REQUIRED ACTION:
Every line with the string "languages" in it belongs in your answer, so copy them all from the data.

SUPPLIED RECORDS:
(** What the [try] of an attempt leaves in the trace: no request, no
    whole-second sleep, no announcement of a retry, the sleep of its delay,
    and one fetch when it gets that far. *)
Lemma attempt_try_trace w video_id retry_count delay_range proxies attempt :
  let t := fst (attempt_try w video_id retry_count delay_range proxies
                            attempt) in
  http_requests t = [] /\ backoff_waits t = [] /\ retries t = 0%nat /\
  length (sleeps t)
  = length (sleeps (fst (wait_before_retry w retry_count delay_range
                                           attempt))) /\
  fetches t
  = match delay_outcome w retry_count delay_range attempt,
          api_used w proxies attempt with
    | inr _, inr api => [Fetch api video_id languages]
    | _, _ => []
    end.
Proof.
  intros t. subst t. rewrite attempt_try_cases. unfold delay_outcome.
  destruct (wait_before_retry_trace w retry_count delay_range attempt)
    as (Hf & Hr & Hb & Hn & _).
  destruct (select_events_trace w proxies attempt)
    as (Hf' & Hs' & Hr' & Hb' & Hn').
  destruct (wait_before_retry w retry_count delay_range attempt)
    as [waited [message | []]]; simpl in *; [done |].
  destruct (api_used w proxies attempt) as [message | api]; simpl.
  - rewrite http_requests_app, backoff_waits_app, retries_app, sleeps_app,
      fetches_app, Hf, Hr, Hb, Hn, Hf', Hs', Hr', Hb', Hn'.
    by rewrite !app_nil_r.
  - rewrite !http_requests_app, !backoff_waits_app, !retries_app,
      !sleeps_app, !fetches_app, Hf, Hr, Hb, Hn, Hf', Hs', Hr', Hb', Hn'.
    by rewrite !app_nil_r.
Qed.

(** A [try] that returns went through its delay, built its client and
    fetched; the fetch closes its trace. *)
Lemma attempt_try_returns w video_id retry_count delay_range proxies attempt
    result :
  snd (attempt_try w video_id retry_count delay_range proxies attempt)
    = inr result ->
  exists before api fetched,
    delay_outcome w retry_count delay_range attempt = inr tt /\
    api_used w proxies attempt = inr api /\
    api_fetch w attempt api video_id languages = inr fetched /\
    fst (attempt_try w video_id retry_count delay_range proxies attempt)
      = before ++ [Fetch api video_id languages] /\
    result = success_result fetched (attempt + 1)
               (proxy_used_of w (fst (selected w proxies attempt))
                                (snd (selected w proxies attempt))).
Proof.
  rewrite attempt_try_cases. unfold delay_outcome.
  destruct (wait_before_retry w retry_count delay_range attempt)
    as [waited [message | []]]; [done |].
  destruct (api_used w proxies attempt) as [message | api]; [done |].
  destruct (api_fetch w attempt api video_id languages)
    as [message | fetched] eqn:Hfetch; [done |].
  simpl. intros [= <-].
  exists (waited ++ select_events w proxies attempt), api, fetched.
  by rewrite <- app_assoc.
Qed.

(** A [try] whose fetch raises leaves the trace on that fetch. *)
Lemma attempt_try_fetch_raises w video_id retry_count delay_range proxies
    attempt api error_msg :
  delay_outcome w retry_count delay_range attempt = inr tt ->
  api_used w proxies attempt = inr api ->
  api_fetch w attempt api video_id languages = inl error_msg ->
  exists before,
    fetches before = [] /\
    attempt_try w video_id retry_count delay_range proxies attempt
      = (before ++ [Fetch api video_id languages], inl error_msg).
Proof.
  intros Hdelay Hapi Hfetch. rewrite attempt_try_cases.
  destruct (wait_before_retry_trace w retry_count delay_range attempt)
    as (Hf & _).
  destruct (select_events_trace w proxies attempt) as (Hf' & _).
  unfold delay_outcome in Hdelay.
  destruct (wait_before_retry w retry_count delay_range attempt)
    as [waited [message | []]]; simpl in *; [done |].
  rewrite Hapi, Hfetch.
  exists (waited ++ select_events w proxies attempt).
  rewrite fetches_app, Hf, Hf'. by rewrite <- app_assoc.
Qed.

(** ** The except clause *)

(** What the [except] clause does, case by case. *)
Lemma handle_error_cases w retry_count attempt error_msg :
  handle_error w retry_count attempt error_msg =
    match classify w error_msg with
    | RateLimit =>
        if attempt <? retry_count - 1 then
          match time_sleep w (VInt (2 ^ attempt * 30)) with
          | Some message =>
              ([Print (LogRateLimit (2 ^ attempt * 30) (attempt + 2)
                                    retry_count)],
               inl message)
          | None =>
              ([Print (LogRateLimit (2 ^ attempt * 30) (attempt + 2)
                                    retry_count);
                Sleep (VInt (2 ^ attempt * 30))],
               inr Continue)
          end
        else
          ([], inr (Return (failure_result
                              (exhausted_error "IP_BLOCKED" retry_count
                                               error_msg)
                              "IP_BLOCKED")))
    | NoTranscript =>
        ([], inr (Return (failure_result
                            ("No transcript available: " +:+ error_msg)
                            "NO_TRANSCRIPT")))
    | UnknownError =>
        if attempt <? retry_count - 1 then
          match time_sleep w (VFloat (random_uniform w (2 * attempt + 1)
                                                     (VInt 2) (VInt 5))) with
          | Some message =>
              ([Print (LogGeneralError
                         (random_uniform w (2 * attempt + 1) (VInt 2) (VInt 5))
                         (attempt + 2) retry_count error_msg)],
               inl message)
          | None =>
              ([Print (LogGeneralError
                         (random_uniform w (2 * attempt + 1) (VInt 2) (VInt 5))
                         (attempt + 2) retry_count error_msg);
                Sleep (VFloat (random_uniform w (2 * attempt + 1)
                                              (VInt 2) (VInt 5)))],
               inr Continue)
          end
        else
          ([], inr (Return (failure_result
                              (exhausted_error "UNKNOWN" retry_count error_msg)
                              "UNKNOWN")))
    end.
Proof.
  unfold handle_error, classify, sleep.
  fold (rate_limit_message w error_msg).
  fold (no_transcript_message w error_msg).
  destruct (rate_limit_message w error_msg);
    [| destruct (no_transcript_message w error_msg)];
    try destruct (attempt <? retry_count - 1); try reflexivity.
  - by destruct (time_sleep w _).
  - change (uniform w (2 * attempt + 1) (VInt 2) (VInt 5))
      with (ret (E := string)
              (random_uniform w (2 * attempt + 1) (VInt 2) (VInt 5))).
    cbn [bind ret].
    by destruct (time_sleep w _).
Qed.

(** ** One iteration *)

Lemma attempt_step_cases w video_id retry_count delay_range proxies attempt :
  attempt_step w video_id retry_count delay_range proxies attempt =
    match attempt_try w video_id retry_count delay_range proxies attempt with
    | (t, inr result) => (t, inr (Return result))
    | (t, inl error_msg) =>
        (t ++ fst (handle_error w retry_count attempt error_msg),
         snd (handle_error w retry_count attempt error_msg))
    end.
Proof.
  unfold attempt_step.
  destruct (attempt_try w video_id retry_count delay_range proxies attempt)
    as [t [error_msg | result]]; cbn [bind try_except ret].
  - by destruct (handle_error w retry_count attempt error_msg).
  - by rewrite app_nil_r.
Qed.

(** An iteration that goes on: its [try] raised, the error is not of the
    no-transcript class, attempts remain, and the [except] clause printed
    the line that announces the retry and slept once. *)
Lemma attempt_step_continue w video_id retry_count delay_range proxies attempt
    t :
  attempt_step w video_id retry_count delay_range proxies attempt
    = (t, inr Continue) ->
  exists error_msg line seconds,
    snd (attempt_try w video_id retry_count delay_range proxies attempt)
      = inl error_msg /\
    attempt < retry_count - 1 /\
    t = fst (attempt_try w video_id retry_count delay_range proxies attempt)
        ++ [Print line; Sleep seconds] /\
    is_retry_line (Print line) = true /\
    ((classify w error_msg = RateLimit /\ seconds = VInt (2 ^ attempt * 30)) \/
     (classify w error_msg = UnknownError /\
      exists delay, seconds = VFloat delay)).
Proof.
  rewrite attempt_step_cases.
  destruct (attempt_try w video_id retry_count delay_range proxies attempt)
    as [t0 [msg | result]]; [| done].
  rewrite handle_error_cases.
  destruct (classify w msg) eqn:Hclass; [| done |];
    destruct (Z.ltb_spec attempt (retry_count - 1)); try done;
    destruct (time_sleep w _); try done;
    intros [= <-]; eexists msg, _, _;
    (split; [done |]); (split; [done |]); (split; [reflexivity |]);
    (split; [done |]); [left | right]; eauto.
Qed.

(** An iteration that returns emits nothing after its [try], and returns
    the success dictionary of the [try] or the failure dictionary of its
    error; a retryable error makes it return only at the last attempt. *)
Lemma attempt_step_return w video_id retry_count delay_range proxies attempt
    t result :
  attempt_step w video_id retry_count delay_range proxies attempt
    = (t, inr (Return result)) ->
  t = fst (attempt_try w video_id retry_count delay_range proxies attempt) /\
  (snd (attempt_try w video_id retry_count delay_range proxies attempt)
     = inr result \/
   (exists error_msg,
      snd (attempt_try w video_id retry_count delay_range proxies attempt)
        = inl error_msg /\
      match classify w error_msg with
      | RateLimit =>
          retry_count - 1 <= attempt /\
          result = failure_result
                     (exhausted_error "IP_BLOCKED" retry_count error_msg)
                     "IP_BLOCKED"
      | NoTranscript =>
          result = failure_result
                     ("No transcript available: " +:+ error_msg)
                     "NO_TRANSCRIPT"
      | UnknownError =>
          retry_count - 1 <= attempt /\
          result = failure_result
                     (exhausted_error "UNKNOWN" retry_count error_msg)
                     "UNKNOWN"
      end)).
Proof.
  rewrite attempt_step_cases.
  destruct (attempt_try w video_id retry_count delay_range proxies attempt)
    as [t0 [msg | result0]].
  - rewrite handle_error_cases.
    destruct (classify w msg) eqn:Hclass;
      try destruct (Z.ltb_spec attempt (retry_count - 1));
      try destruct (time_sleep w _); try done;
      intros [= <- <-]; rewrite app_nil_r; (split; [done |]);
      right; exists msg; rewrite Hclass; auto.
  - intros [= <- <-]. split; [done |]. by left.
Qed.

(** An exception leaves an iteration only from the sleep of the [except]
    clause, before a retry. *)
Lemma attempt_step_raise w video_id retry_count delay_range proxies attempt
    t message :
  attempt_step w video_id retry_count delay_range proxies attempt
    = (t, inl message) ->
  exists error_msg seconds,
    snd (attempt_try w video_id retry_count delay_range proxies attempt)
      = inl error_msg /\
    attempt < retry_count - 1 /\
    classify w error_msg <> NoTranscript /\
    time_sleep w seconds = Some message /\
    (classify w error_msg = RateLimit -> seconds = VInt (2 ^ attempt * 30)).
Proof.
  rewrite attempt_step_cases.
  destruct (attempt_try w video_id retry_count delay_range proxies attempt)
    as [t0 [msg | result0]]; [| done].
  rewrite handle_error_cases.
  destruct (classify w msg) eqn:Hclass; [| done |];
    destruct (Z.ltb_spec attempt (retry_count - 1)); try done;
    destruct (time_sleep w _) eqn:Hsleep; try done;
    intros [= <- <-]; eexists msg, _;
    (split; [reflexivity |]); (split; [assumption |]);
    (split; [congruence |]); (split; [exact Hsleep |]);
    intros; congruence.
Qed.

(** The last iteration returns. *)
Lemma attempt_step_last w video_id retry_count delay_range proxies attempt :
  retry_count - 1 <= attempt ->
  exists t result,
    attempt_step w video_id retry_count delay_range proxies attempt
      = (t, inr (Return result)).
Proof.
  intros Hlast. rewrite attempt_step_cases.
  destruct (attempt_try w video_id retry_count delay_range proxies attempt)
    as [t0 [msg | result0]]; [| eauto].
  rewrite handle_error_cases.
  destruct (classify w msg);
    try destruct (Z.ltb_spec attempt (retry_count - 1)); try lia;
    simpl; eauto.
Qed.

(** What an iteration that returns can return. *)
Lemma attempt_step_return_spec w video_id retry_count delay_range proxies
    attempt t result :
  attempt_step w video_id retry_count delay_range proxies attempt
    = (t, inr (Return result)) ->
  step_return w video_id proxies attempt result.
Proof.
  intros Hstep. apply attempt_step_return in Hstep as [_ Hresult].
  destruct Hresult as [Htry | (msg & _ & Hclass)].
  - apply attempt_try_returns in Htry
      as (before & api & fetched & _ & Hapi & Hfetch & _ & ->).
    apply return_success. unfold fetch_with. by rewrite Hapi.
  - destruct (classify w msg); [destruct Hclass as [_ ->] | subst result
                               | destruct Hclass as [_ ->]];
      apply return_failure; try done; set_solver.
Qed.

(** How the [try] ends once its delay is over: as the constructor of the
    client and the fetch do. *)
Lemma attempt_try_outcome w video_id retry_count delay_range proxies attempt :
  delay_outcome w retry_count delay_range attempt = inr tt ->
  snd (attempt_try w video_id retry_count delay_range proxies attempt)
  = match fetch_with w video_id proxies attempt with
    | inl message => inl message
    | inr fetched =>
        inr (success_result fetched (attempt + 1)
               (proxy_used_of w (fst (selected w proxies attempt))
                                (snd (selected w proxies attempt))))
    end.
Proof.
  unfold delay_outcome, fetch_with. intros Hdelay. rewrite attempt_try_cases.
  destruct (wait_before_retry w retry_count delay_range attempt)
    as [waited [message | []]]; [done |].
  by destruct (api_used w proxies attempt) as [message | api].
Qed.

ANSWER SECTION:
    | inr _, inr api => [Fetch api video_id languages]
    api_fetch w attempt api video_id languages = inr fetched /\
      = before ++ [Fetch api video_id languages] /\
  destruct (api_fetch w attempt api video_id languages)
  api_fetch w attempt api video_id languages = inl error_msg ->
      = (before ++ [Fetch api video_id languages], inl error_msg).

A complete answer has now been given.